Lily Fenster - November 8 & 10, 1994


Tell me again, how that happened.

That happened, like I say and I went to that Latke and I sent her home. Because I was afraid, she, if she found out I'm Jewish, she would have herself kill me. I want to ask. I say, "Latke, what do you have against the Jews?" So she kept on telling me they dirty. I say, "Fine." I say, "You're so clean." Then she told me that they cheat. Then she told me they take, they make salami, they put in rats. I say "??? now you, you touch my nerve. I don't want to hear." I don't want to listen to such stupidity, but I was afraid. What could I do? What could one fish in wasser do on it? One bird doesn't make spring. You need a lot of birds. So and then he, he took me, then I seen him. He took me in, he says "Are you Jewish? Why do you have to stay? It's free, the Russian are liberated, look it's more Jews." I say, "Did they survive?" He says, "Look at them." They looked so pathetic. They looked so yellow. They looked so sick, you wouldn't believe it. Young people look liked old. They were thin. Their flesh was nothing, like skeletons walking. A lot of them were oysgemutchet--I mean drenched out, like they wouldn't have blood in, in their soul. And the candles, the Friday candles was staying on a little table, nebekh with a torn tablecloth, it was. Like a shabby piece of schmata. And no beds, but straw. Straw and straw and straw. And that's the way they lived. They were afraid to separate because they afraid they were going to kill them, that they wanted to be in a group, you know. Because they were afraid for loneliness, they want to be together again, because even some of them survived. They went ar...around the town for farms they gave away. They chopped their heads off. I knew one lady she survived with a daughter, a sweet little girl and him too. It was about ten or five or six kilometers from that Łuków. He went there because he had some stuff, they chopped his head off. They brought in the body to the ??? After we uh, after we uh, after we survived a young man, I don't know, maybe in his middle, maybe twenty-five, twenty-seven, maybe thirty, because the older ones couldn't survive, you know. Then I met that lady that she choked her own child. ??? is her name. You know, she was a real partisan. Because she choked the child, about thirty of them survived, because the baby would cry and that was, there would be trouble, you know.

Did she tell you that?

She told me that, yeah everybody knew when she was sitting by a bunch of people and she told me, she was straight hair, black hair in a bun. She was--she wore--she had Polish pants on, you know what Polacks wear those little jackets and her boots. I see her, like I see your face. I couldn't exaggerate that, sweetie, if not seeing it. I think they were in New York, she was much older that I am too. She, she married one man and then I don't know, he was too weak for her because he survived and then she married another one, but he was uh, in the Russian Army. ??? because she was quite ah, she was quite a woman. I didn't see her choking the baby...

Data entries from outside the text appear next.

(* ===== verification/Sha256.v ===== *)
(** * SHA-256

    crypto/sha256 and the [%x] rendering of its digests: [GetStateKey] keys
    the rollout state of a deployment group by the hash of its name, and
    [util.CheckSum] fingerprints configurations.  FIPS 180-4 on words kept as
    [Z] modulo 2^32. *)
From S2P Require Import Prelude.

Local Open Scope Z_scope.

Definition w32 (z : Z) : Z := Z.land z 0xffffffff.
Definition add32 (a b : Z) : Z := w32 (a + b).
Definition rotr (n x : Z) : Z := Z.lor (Z.shiftr x n) (w32 (Z.shiftl x (32 - n))).

(** The constants are the first 32 bits of the fractional parts of the cube
    roots (round constants) and square roots (initial state) of the first
    primes; they are computed here. *)
Definition isPrime (n : Z) : bool :=
  forallb (fun d => negb (n mod d =? 0)) (seqZ 2 (n - 2)).

Definition primes : list Z := Eval vm_compute in List.filter isPrime (seqZ 2 310).

(** The integer cube root below [2^bits] of [x], bit by bit from [r]. *)
Fixpoint cubeRoot (bits : nat) (x r : Z) : Z :=
  match bits with
  | O => r
  | S bits' =>
      let c := r + 2 ^ Z.of_nat bits' in
      cubeRoot bits' x (if c * c * c <=? x then c else r)
  end.

Definition K256 : list Z :=
  Eval vm_compute in List.map (fun p => w32 (cubeRoot 36 (p * 2 ^ 96) 0)) primes.

Definition H256 : list Z :=
  Eval vm_compute in List.map (fun p => w32 (Z.sqrt (p * 2 ^ 64))) (List.firstn 8 primes).

Definition sigma0 (x : Z) : Z := Z.lxor (Z.lxor (rotr 7 x) (rotr 18 x)) (Z.shiftr x 3).
Definition sigma1 (x : Z) : Z := Z.lxor (Z.lxor (rotr 17 x) (rotr 19 x)) (Z.shiftr x 10).
Definition Sigma0 (x : Z) : Z := Z.lxor (Z.lxor (rotr 2 x) (rotr 13 x)) (rotr 22 x).
Definition Sigma1 (x : Z) : Z := Z.lxor (Z.lxor (rotr 6 x) (rotr 11 x)) (rotr 25 x).
Definition Ch (x y z : Z) : Z := Z.lxor (Z.land x y) (Z.land (Z.lxor x 0xffffffff) z).
Definition Maj (x y z : Z) : Z := Z.lxor (Z.lxor (Z.land x y) (Z.land x z)) (Z.land y z).

(** The message schedule, most recent word first. *)
Fixpoint schedule (n : nat) (rw : list Z) : list Z :=
  match n with
  | O => rw
  | S n' =>
      let w := add32 (add32 (sigma1 (nth 1 rw 0)) (nth 6 rw 0))
                     (add32 (sigma0 (nth 14 rw 0)) (nth 15 rw 0)) in
      schedule n' (w :: rw)
  end.

Definition round (st : list Z) (kw : Z * Z) : list Z :=
  match st with
  | [a; b; c; d; e; f; g; h] =>
      let t1 := add32 (add32 (add32 h (Sigma1 e)) (add32 (Ch e f g) (fst kw))) (snd kw) in
      let t2 := add32 (Sigma0 a) (Maj a b c) in
      [add32 t1 t2; a; b; c; add32 d t1; e; f; g]
  | _ => st
  end.

Definition compress (st : list Z) (block : list Z) : list Z :=
  let w := rev (schedule 48 (rev block)) in
  zip_with add32 st (fold_left round (zip K256 w) st).

Definition be32 (a b c d : Z) : Z := Z.lor (Z.shiftl a 24) (Z.lor (Z.shiftl b 16) (Z.lor (Z.shiftl c 8) d)).

Fixpoint words (bytes : list Z) : list Z :=
  match bytes with
  | a :: b :: c :: d :: rest => be32 a b c d :: words rest
  | _ => []
  end.

(** Sixteen words at a time; [n] bounds the number of blocks. *)
Fixpoint blocks (n : nat) (ws : list Z) : list (list Z) :=
  match n with
  | O => []
  | S n' => match ws with [] => [] | _ => take 16 ws :: blocks n' (drop 16 ws) end
  end.

Definition be_bytes (n : nat) (z : Z) : list Z :=
  rev (map (fun i => Z.land (Z.shiftr z (8 * Z.of_nat i)) 0xff) (seq 0 n)).

Definition pad (msg : list Z) : list Z :=
  let len := Z.of_nat (length msg) in
  msg ++ [0x80] ++ repeat 0 (Z.to_nat ((55 - len) mod 64)) ++ be_bytes 8 (8 * len).

Definition string_bytes (s : string) : list Z :=
  map (fun a => Z.of_nat (Ascii.nat_of_ascii a)) (String.list_ascii_of_string s).

(** [sha256.Sum256]: the 32 bytes of the digest. *)
Definition Sum256 (msg : list Z) : list Z :=
  let ws := words (pad msg) in
  concat (map (be_bytes 4) (fold_left compress (blocks (length ws) ws) H256)).

Definition hex_digit (z : Z) : Ascii.ascii :=
  Ascii.ascii_of_nat (Z.to_nat (if z <? 10 then 48 + z else 87 + z)).

(** [fmt.Sprintf("%x", bytes)]. *)
Fixpoint hex (bytes : list Z) : string :=
  match bytes with
  | [] => EmptyString
  | b :: rest => String (hex_digit (Z.shiftr b 4)) (String (hex_digit (Z.land b 15)) (hex rest))
  end.

(** [util.CheckSum]. *)
Definition CheckSum (s : list Z) : string := hex (Sum256 s).

(** The test vectors of the standard. *)
Example Sum256_abc :
  CheckSum (string_bytes "abc") = "ba7816bf8f01cfea414140de5dae2223b00361a396177a9cb410ff61f20015ad"%string.
Proof. vm_compute. reflexivity. Qed.

Example Sum256_two_blocks :
  CheckSum (string_bytes "abcdbcdecdefdefgefghfghighijhijkijkljklmklmnlmnomnopnopq")
  = "248d6a61d20638b8e5c026930c3e6039a33ce45964ff2167f6ecedd419db06c1"%string.
Proof. vm_compute. reflexivity. Qed.

Example Sum256_empty :
  CheckSum [] = "e3b0c44298fc1c149afbf4c8996fb92427ae41e4649b934ca495991b7852b855"%string.
Proof. vm_compute. reflexivity. Qed.

(** A digest rendered in hexadecimal is twice as long. *)
Lemma hex_length bytes : String.length (hex bytes) = (2 * length bytes)%nat.
Proof. induction bytes as [|b bytes IH]; simpl; [done|]. rewrite IH. lia. Qed.

Lemma be_bytes_length n z : length (be_bytes n z) = n.
Proof. unfold be_bytes. by rewrite length_rev, length_map, length_seq. Qed.

Lemma round_length st kw : length (round st kw) = length st.
Proof. unfold round. by repeat case_match. Qed.

Lemma rounds_length kws : forall st, length (fold_left round kws st) = length st.
Proof. induction kws as [|kw kws IH]; intros st; simpl; [done|]. by rewrite IH, round_length. Qed.

Lemma compress_length st block : length (compress st block) = length st.
Proof. unfold compress. rewrite length_zip_with, rounds_length. lia. Qed.

Lemma compress_all_length bs : forall st, length (fold_left compress bs st) = length st.
Proof. induction bs as [|b bs IH]; intros st; simpl; [done|]. by rewrite IH, compress_length. Qed.

Lemma concat_be_bytes_length n l : length (concat (map (be_bytes n) l)) = (n * length l)%nat.
Proof.
  induction l as [|x l IH]; simpl; [lia|]. rewrite length_app, IH, be_bytes_length. lia.
Qed.

(** A digest has 32 bytes. *)
Lemma Sum256_length msg : length (Sum256 msg) = 32%nat.
Proof. unfold Sum256. by rewrite concat_be_bytes_length, compress_all_length. Qed.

...she said it. There were people that survived with her, said it's true, you know. It was terrible time, it was terrible times. It was unbelievable times and I didn't see it, I wasn't in that woods, but I've seen what, I've seen what went on in the Warsaw ghetto. I tell you little bit of stories. People walked around dying from hunger. Dying for hunger and whoever was weak, died very fast.